Lemma bit_take_parses need : need ≤ 16 → parses (bit_take need) (raw_word need).
Proof.
  intros Hneed r Hwf Hc. unfold bit_take, mbind, M_bind.
  pose proof (refill_spec (N.to_nat need) need r Hneed ltac:(lia) Hwf) as H.
  destruct (refill (N.to_nat need) need r) as [r1 [u|e]].
  - destruct H as ([Hb Hp] & Hbits & Hin & Hge & Hlt). unfold get, modify. simpl.
    rewrite land_low, N.shiftr_div_pow2.
    assert (Hmod := N.mod_lt (br_buffer r1) (2 ^ need) ltac:(by apply N.pow_nonzero)).
    assert (Hdiv := N.div_mod (br_buffer r1) (2 ^ need) ltac:(by apply N.pow_nonzero)).
    assert (Hpow : 2 ^ br_count r1 = 2 ^ need * 2 ^ (br_count r1 - need)).
    { rewrite <-N.pow_add_r. f_equal. lia. }
    split_and!.
    + split; cbn [br_buffer br_count br_position br_input]; [|done].
      apply N.Div0.div_lt_upper_bound. by rewrite <-Hpow.
    + cbn [br_count]. lia.
    + done.
    + exists (low_bits (N.to_nat need) (br_buffer r1 mod 2 ^ need)). split; [by split|].
      rewrite <-Hbits. unfold reader_bits. cbn [br_buffer br_count br_position br_input].
      rewrite app_assoc. f_equal. rewrite <-low_bits_app by by rewrite N2Nat.id.
      rewrite N2Nat.id. f_equal; [lia|]. lia.
  - destruct H as [-> H]. intros a w rest [_ ->] E. rewrite E, length_app, length_low_bits in H. lia.
Qed.

Lemma raw_word_free n : prefix_free (raw_word n).
Proof.
  intros a a' w w' t t' [Ha ->] [Ha' ->] E.
  apply app_inj_1 in E as [E _]; [|by rewrite !length_low_bits].
  split; [|done]. eapply low_bits_inj; [| |exact E]; by rewrite N2Nat.id.
Qed.

(** *** Sequences of words *)

Definition seq_word {A B} (P : A → list bool → Prop) (Q : A → B → list bool → Prop)
    (b : B) (w : list bool) : Prop :=
  ∃ a w1 w2, P a w1 ∧ Q a b w2 ∧ w = w1 ++ w2.

Lemma seq_word_free {A B} (P : A → list bool → Prop) (Q : A → B → list bool → Prop) :
  prefix_free P → (∀ a, prefix_free (Q a)) → prefix_free (seq_word P Q).
Proof.
  intros HP HQ b b' w w' t t' (a & w1 & w2 & H1 & H2 & ->) (a' & w1' & w2' & H1' & H2' & ->) E.
  rewrite <-!app_assoc in E. destruct (HP _ _ _ _ _ _ H1 H1' E) as [-> ->].
  apply app_inv_head in E. by destruct (HQ _ _ _ _ _ _ _ H2 H2' E) as [-> ->].
Qed.
Lemma wp_parse_entries directories toc header limits i entries (s : N * W) :
  Forall (entry_ok header limits) entries →
  wp (parse_entries directories toc header limits i entries)
    (λ r _, (en_directory_index <$> r) =
        (en_directory_index <$> entries) ++ entry_directories i directories ∧
      Forall (entry_ok header limits) r) (λ _ _, True) s.
Proof.
  revert i entries s. induction directories as [|d ds IH]; intros i es s He; cbn [parse_entries].
  { wp_step. cbn [entry_directories]. by rewrite app_nil_r. }
  wp_step. eapply wp_mono; [by apply wp_parse_entries_of|..]; [|done]. intros es' s1 [Hi Hok].
  eapply wp_mono; [by apply IH|..]; [|done]. intros r s2 [-> ?]. split; [|done].
  cbn [entry_directories]. by rewrite Hi, app_assoc.
Qed.

Lemma wp_toc_parse toc header limits (w : W) :
  wp (toc_parse toc header limits) (λ t _, toc_ok header limits t) (λ _ _, True) w.
Proof.
  unfold toc_parse. wp_step. apply wp_lift; [intros _ _|done].
  wp_step. apply wp_lift; [intros _ _|done]. wp_step. wp_step.
  eapply wp_mono; [by apply wp_parse_directories|..]; [|done]. intros [de ds] s1 (Hd & Hl & Hn).
  cbn [fst snd] in *. wp_step. apply wp_lift; [intros _ Hde%guard_err_Ok|done].
  apply negb_false_iff, N.eqb_eq in Hde.
  wp_step. eapply wp_mono; [by apply wp_parse_entries|..]; [|done]. intros es s2 [Hi Hok].
  wp_step. simpl in Hi, Hl. split; cbn [tc_directories tc_entries]; try done.
  - unfold len. rewrite Hl. lia.
  - rewrite <-Hde, Hd. unfold declared. rewrite <-Hi. unfold len. by rewrite length_fmap.
Qed.

(** A table of contents that parses is consistent with the header: as many
    directories and entries as it counts, every directory holding as many entries
    as it declares, in order; and every entry lies in the archive behind the
    header, inside the limits, a stored one being as long as its contents. *)
Theorem toc_parse_consistent toc header limits (w w' : W) t :
  toc_parse toc header limits w = (w', Ok t) → toc_ok header limits t.
Proof. intros E. exact (wp_Ok _ _ _ _ _ _ (wp_toc_parse toc header limits w) E). Qed.
End toc.

(** ** Opening *)

(** [ar'] is [ar] with less of the budget left. *)
Definition spent (ar ar' : Archive) : Prop :=
  ar_base ar' = ar_base ar ∧ ar_header ar' = ar_header ar ∧ ar_toc ar' = ar_toc ar ∧
  ar_limits ar' = ar_limits ar ∧ ar_remaining_total ar' ≤ ar_remaining_total ar.

#[export] Instance spent_preorder : PreOrder spent.
Proof.
  split; [intros ar; by unfold spent|]. intros x y z (? & ? & ? & ? & ?) (? & ? & ? & ? & ?).
  unfold spent; split_and!; try congruence. by etrans.
Qed.

(** The reader of an entry before its first read. *)
Definition fresh_reader (ar : Archive) (entry : Entry) (rd : EntryReader) : Prop :=
  er_at rd = ar_base ar + en_offset entry ∧ er_stored_left rd = en_stored_size entry ∧
  er_expanded_size rd = en_expanded_size entry ∧ er_stored rd = is_stored entry ∧
  er_chunk rd = N.max (zl_chunk_bytes (ar_limits ar)) (MAX_MATCH * 2) ∧
  er_written rd = 0 ∧ er_input rd = [] ∧ er_output rd = [] ∧ er_output_position rd = 0 ∧
  er_explode rd = explode_new ∧ er_finished rd = false.
(* ===== verification/WiseCrc.v ===== *)
(** * The checksum of a Wise package

    [crates/ohl-wise/src/crc32.rs]: the table-driven CRC-32 a stream is
    confirmed with, against the bit-serial division it abbreviates. *)

From S2P Require Export Prelude.

Definition POLYNOMIAL : N := 0xEDB88320.

(** One turn of the inner loop of [build_table]. *)
Definition crc_bit_step (value : N) : N :=
  if N.land value 1 =? 1 then N.lxor (N.shiftr value 1) POLYNOMIAL else N.shiftr value 1.

Definition build_table : list N :=
  map (λ index, Nat.iter 8 crc_bit_step (N.of_nat index)) (seq 0 256).

Definition CRC_TABLE : list N := Eval vm_compute in build_table.

(** [struct Crc32] is its one field. *)
Definition Crc32 : Type := N.

Definition crc32_new : Crc32 := 2 ^ 32 - 1.

Definition crc32_fold (state : Crc32) (b : byte) : Crc32 :=
  let index := N.land (N.lxor state (Byte.to_N b)) 0xff in
  N.lxor (N.shiftr state 8) (nth (N.to_nat index) CRC_TABLE 0).

Definition crc32_update (self : Crc32) (bytes : list byte) : Crc32 :=
  fold_left crc32_fold bytes self.

Definition crc32_finish (self : Crc32) : N := N.lxor self (2 ^ 32 - 1).

Definition crc32 (bytes : list byte) : N := crc32_finish (crc32_update crc32_new bytes).

(** ** The bit-serial definition *)

(** The bits of a byte, least significant first. *)
Definition byte_bits (b : byte) : list bool :=
  map (λ i, N.testbit (Byte.to_N b) (N.of_nat i)) (seq 0 8).

(** One bit of the message enters the remainder of the division by the
    (reflected) polynomial. *)
Definition crc_bit (state : N) (bit : bool) : N :=
  N.lxor (N.div2 state) (if xorb (N.odd state) bit then POLYNOMIAL else 0).

Definition crc32_serial (bytes : list byte) : N :=
  N.lxor (fold_left crc_bit (concat (map byte_bits bytes)) (2 ^ 32 - 1)) (2 ^ 32 - 1).

(** ** The step is linear and invertible *)

Lemma crc_bit_step_alt v :
  crc_bit_step v = N.lxor (N.div2 v) (if N.odd v then POLYNOMIAL else 0).
Proof.
  unfold crc_bit_step. rewrite <-N.div2_spec. change 1 with (N.ones 1) at 1.
  rewrite N.land_ones, N.pow_1_r, <-N.bit0_mod, N.bit0_odd.
  destruct (N.odd v); simpl; [done|by rewrite N.lxor_0_r].
Qed.

Lemma crc_bit_step_lxor a b : crc_bit_step (N.lxor a b) = N.lxor (crc_bit_step a) (crc_bit_step b).
Proof.
  rewrite !crc_bit_step_alt, <-!N.bit0_odd, N.lxor_spec. apply N.bits_inj. intros i.
  rewrite !N.lxor_spec, !N.div2_spec, !N.shiftr_spec', N.lxor_spec.
  generalize POLYNOMIAL. intros p.
  destruct (N.testbit a (i + 1)), (N.testbit b (i + 1)), (N.testbit a 0), (N.testbit b 0);
    cbn [xorb]; rewrite ?N.bits_0; by destruct (N.testbit p i).
Qed.

Lemma crc_iter_lxor n a b :
  Nat.iter n crc_bit_step (N.lxor a b) =
  N.lxor (Nat.iter n crc_bit_step a) (Nat.iter n crc_bit_step b).
Proof. induction n as [|n IH]; simpl; [done|]. by rewrite IH, crc_bit_step_lxor. Qed.

(** Bits above the ones being divided only move down. *)
Lemma crc_iter_shiftl n a : Nat.iter n crc_bit_step (N.shiftl a (N.of_nat n)) = a.
Proof.
  induction n as [|n IH]; [by rewrite N.shiftl_0_r|].
  rewrite Nat.iter_succ_r, Nat2N.inj_succ, N.shiftl_succ_r, crc_bit_step_alt.
  by rewrite N.div2_double, N.odd_even, N.lxor_0_r.
Qed.

Lemma crc_bit_spec state bit : crc_bit state bit = crc_bit_step (N.lxor state (N.b2n bit)).
Proof.
  rewrite crc_bit_step_alt. unfold crc_bit. f_equal.
  - apply N.bits_inj. intros i. rewrite !N.div2_spec, !N.shiftr_spec', N.lxor_spec.
    destruct bit; cbn [N.b2n]; [|by rewrite N.bits_0, xorb_false_r].
    replace (N.testbit 1 (i + 1)) with false; [by rewrite xorb_false_r|].
    symmetry. by destruct i.
  - rewrite <-!N.bit0_odd, N.lxor_spec. by destruct bit.
Qed.

Lemma crc_table_spec i : i < 256 → nth (N.to_nat i) CRC_TABLE 0 = Nat.iter 8 crc_bit_step i.
Proof.
  intros Hi. change CRC_TABLE with build_table. unfold build_table.
  rewrite (nth_indep _ 0 (Nat.iter 8 crc_bit_step (N.of_nat 0))) by (rewrite length_map, length_seq; lia).
  rewrite (map_nth (λ k, Nat.iter 8 crc_bit_step (N.of_nat k))), seq_nth by lia.
  f_equal. lia.
Qed.

(** The table advances the state by a whole byte. *)
Lemma crc32_fold_spec state b :
  crc32_fold state b = Nat.iter 8 crc_bit_step (N.lxor state (Byte.to_N b)).
Proof.
  unfold crc32_fold. set (x := N.lxor state (Byte.to_N b)). rewrite crc_table_spec.
  2:{ change 0xff with (N.ones 8). rewrite N.land_ones. apply N.mod_lt. done. }
  assert (N.shiftr state 8 = N.shiftr x 8) as ->.
  { unfold x. rewrite N.shiftr_lxor, (N.shiftr_div_pow2 (Byte.to_N b)), N.div_small, N.lxor_0_r; [done|].
    apply byte_to_N_lt. }
  assert (x = N.lxor (N.shiftl (N.shiftr x 8) 8) (N.land x 0xff)) as E.
  { apply N.bits_inj. intros i. rewrite N.lxor_spec, N.land_spec. change 0xff with (N.ones 8).
    destruct (N.lt_ge_cases i 8).
    - rewrite N.shiftl_spec_low, N.ones_spec_low, andb_true_r, xorb_false_l by lia. done.
    - rewrite N.shiftl_spec_high', N.shiftr_spec', N.ones_spec_high, andb_false_r, xorb_false_r by lia.
      f_equal. lia. }
  rewrite E at 3. rewrite crc_iter_lxor. change 8 with (N.of_nat 8) at 3.
  by rewrite crc_iter_shiftl.
Qed.

(** A block of bytes, folded in at once. *)
Lemma crc32_update_block state l :
  crc32_update state l = Nat.iter (8 * length l) crc_bit_step (N.lxor state (of_le_bytes l)).
Proof.
  revert state. induction l as [|b l IH]; intros state.
  { cbn. by rewrite N.lxor_0_r. }
  cbn [crc32_update fold_left]. fold (crc32_update (crc32_fold state b) l).
  rewrite IH, crc32_fold_spec.
  replace (8 * length (b :: l))%nat with (8 * length l + 8)%nat by (cbn [length]; lia).
  rewrite Nat.iter_add. f_equal.
  assert (of_le_bytes (b :: l) = N.lxor (Byte.to_N b) (N.shiftl (of_le_bytes l) 8)) as ->.
  { change (of_le_bytes (b :: l)) with (Byte.to_N b + 256 * of_le_bytes l).
    rewrite N.shiftl_mul_pow2. change (2 ^ 8) with 256. rewrite (N.mul_comm (of_le_bytes l)).
    apply N.add_nocarry_lxor. apply N.bits_inj_0. intros i. rewrite N.land_spec.
    change 256 with (2 ^ 8). rewrite N.mul_comm, <-N.shiftl_mul_pow2.
    destruct (N.lt_ge_cases i 8); [by rewrite N.shiftl_spec_low, andb_false_r by done|].
    rewrite <-(N.mod_small (Byte.to_N b) (2 ^ 8)) by apply byte_to_N_lt.
    by rewrite N.mod_pow2_bits_high by done. }
  rewrite <-N.lxor_assoc, (crc_iter_lxor 8 (N.lxor state _)). f_equal.
  symmetry. apply (crc_iter_shiftl 8).
Qed.

Lemma fits_lxor w a b : fits w a → fits w b → fits w (N.lxor a b).
Proof.
  unfold fits. intros Ha Hb. rewrite <-(N.mod_small a (2 ^ w)), <-(N.mod_small b (2 ^ w)) by done.
  rewrite <-!N.land_ones. replace (N.lxor _ _) with (N.land (N.lxor a b) (N.ones w)).
  - rewrite N.land_ones. apply N.mod_lt. apply N.pow_nonzero. done.
  - apply N.bits_inj. intros i. rewrite !N.lxor_spec, !N.land_spec, N.lxor_spec.
    by destruct (N.testbit a i), (N.testbit b i), (N.testbit (N.ones w) i).
Qed.

Lemma crc_bit_step_fits v : fits 32 v → fits 32 (crc_bit_step v).
Proof.
  intros Hv. rewrite crc_bit_step_alt. apply fits_lxor; [|by destruct (N.odd v)].
  unfold fits in *. rewrite N.div2_div. apply N.Div0.div_lt_upper_bound. lia.
Qed.

Lemma crc_iter_fits n v : fits 32 v → fits 32 (Nat.iter n crc_bit_step v).
Proof. intros Hv. induction n; simpl; [done|by apply crc_bit_step_fits]. Qed.

Lemma crc_bit_step_inj a b :
  fits 32 a → fits 32 b → crc_bit_step a = crc_bit_step b → a = b.
Proof.
  intros Ha Hb E.
  assert (∀ v, fits 32 v → N.testbit (crc_bit_step v) 31 = N.odd v) as Htop.
  { intros v Hv. rewrite crc_bit_step_alt, N.lxor_spec, N.div2_spec, N.shiftr_spec'.
    change (31 + 1) with 32. rewrite <-(N.mod_small v (2 ^ 32)) by done.
    rewrite N.mod_pow2_bits_high by done. rewrite N.mod_small by done. by destruct (N.odd v). }
  pose proof (Htop a Ha) as Ta. pose proof (Htop b Hb) as Tb. rewrite E in Ta.
  rewrite Ta in Tb. rewrite !crc_bit_step_alt, Tb in E. apply (f_equal (λ x, N.lxor x (if N.odd b then POLYNOMIAL else 0))) in E.
  rewrite !N.lxor_assoc, N.lxor_nilpotent, !N.lxor_0_r in E.
  rewrite (N.div2_odd a), (N.div2_odd b), E, Tb. done.
Qed.

Lemma crc_iter_inj n a b :
  fits 32 a → fits 32 b → Nat.iter n crc_bit_step a = Nat.iter n crc_bit_step b → a = b.
Proof.
  intros Ha Hb. induction n as [|n IH]; simpl; [done|]. intros E. apply IH.
  apply crc_bit_step_inj; auto using crc_iter_fits.
Qed.

Lemma crc32_update_fits s l : fits 32 s → (length l ≤ 4)%nat → fits 32 (crc32_update s l).
Proof.
  intros Hs Hl. rewrite crc32_update_block. apply crc_iter_fits, fits_lxor; [done|].
  eapply N.lt_le_trans; [apply of_le_bytes_lt|]. change (2 ^ 32) with (256 ^ 4).
  apply N.pow_le_mono_r; [done|]. unfold len. lia.
Qed.

Lemma crc32_update_app s l k : crc32_update s (l ++ k) = crc32_update (crc32_update s l) k.
Proof. apply fold_left_app. Qed.

Lemma crc32_state_fits s l : fits 32 s → fits 32 (crc32_update s l).
Proof.
  revert s. induction l as [|b l IH]; intros s Hs; [done|].
  apply (IH (crc32_fold s b)), (crc32_update_fits s [b]); [done|simpl; lia].
Qed.

Lemma crc32_fits l : fits 32 (crc32 l).
Proof. apply fits_lxor; [by apply crc32_state_fits|done]. Qed.

Lemma crc32_update_inj s s' l : fits 32 s → fits 32 s' → crc32_update s l = crc32_update s' l → s = s'.
Proof.
  revert s s'. induction l as [|b l IH]; intros s s' Hs Hs' E; [done|].
  apply (IH (crc32_fold s b) (crc32_fold s' b)) in E.
  - rewrite !crc32_fold_spec in E. apply crc_iter_inj in E.
    + apply (f_equal (λ x, N.lxor x (Byte.to_N b))) in E.
      by rewrite !N.lxor_assoc, N.lxor_nilpotent, !N.lxor_0_r in E.
    + apply fits_lxor; [done|]. pose proof (byte_to_N_lt b). unfold fits. lia.
    + apply fits_lxor; [done|]. pose proof (byte_to_N_lt b). unfold fits. lia.
  - by apply (crc32_update_fits s [b]); simpl; [|lia].
  - by apply (crc32_update_fits s' [b]); simpl; [|lia].
Qed.

(** ** Properties *)

Lemma fold_crc_bit_lxor bits a c :
  fold_left crc_bit bits (N.lxor a c) =
  N.lxor (Nat.iter (length bits) crc_bit_step a) (fold_left crc_bit bits c).
Proof.
  revert a c. induction bits as [|bit bits IH]; intros a c; [done|]. cbn [fold_left length].
  rewrite crc_bit_spec, N.lxor_assoc, crc_bit_step_lxor, IH, <-crc_bit_spec.
  by rewrite Nat.iter_succ_r.
Qed.

Lemma fold_byte_bits s b : fold_left crc_bit (byte_bits b) s = crc32_fold s b.
Proof.
  rewrite crc32_fold_spec, crc_iter_lxor. rewrite <-(N.lxor_0_r s) at 1. rewrite fold_crc_bit_lxor.
  f_equal. by destruct b.
Qed.

(** The table-driven checksum of the crate is the bit-serial division by the
    CRC-32 polynomial, message bits least significant first. *)
Theorem crc32_bit_serial bytes : crc32 bytes = crc32_serial bytes.
Proof.
  unfold crc32, crc32_finish, crc32_serial, crc32_new. f_equal. unfold crc32_update.
  generalize (2 ^ 32 - 1). induction bytes as [|b bytes IH]; intros s; [done|].
  cbn [map concat fold_left]. by rewrite fold_left_app, fold_byte_bits, IH.
Qed.

(** Folding the pieces of a message in is folding the message in. *)
Theorem crc32_pieces pieces :
  crc32_finish (fold_left crc32_update pieces crc32_new) = crc32 (concat pieces).
Proof.
  unfold crc32. f_equal. generalize crc32_new. induction pieces as [|l pieces IH]; intros s; [done|].
  cbn [fold_left concat]. by rewrite crc32_update_app, IH.
Qed.

(** Damage confined to four adjacent bytes is always detected: two streams of
    one length that differ within such a block never share a checksum. *)
Theorem crc32_detects_burst before block block' after :
  length block = length block' → (length block ≤ 4)%nat → block ≠ block' →
  crc32 (before ++ block ++ after) ≠ crc32 (before ++ block' ++ after).
Proof.
  intros Hl Hl4 Hne E. apply Hne. clear Hne. unfold crc32, crc32_finish in E.
  apply (f_equal (λ x, N.lxor x (2 ^ 32 - 1))) in E.
  rewrite !N.lxor_assoc, N.lxor_nilpotent, !N.lxor_0_r in E.
  rewrite !crc32_update_app in E. assert (fits 32 crc32_new) as Hnew by done.
  pose proof (crc32_state_fits crc32_new before Hnew) as Hs. revert Hs E.
  generalize (crc32_update crc32_new before). intros s Hs E.
  apply crc32_update_inj in E; [|by apply crc32_state_fits..].
  rewrite !crc32_update_block, <-Hl in E.
  assert (∀ l, (length l ≤ 4)%nat → fits 32 (of_le_bytes l)) as Hfit.
  { intros l Hl'. eapply N.lt_le_trans; [apply of_le_bytes_lt|]. change (2 ^ 32) with (256 ^ 4).
    apply N.pow_le_mono_r; [done|]. unfold len. lia. }
  apply crc_iter_inj in E; [|apply fits_lxor; [done|apply Hfit; lia]..].
  apply (f_equal (N.lxor s)) in E. rewrite <-!N.lxor_assoc, N.lxor_nilpotent, !N.lxor_0_l in E.
  rewrite <-(le_bytes_of_le_bytes block), <-(le_bytes_of_le_bytes block'), E. by rewrite Hl.
Qed.

Lemma crc32_detects_burst_witness :
  crc32 ([x00; x01] ++ [x41; x42] ++ [x02]) ≠ crc32 ([x00; x01] ++ [x42; x41] ++ [x02]).
Proof.
  apply (crc32_detects_burst [x00; x01] [x41; x42] [x42; x41] [x02]);
    [reflexivity|simpl; lia|discriminate].
Defined.

(** The published check values. *)
Example crc32_check_values :
  crc32 [x31; x32; x33; x34; x35; x36; x37; x38; x39] = 0xCBF43926 ∧
  crc32 [] = 0 ∧ crc32 (replicate 32 x00) = 0x190A55AD.
Proof. by vm_compute. Qed.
━━━━━━━━━━━━━━━━
BRIEF -
Find and copy each line above that includes the string "else".

YOUR RESPONSE -
  if N.land value 1 =? 1 then N.lxor (N.shiftr value 1) POLYNOMIAL else N.shiftr value 1.
  N.lxor (N.div2 state) (if xorb (N.odd state) bit then POLYNOMIAL else 0).
  crc_bit_step v = N.lxor (N.div2 v) (if N.odd v then POLYNOMIAL else 0).
  rewrite Ta in Tb. rewrite !crc_bit_step_alt, Tb in E. apply (f_equal (λ x, N.lxor x (if N.odd b then POLYNOMIAL else 0))) in E.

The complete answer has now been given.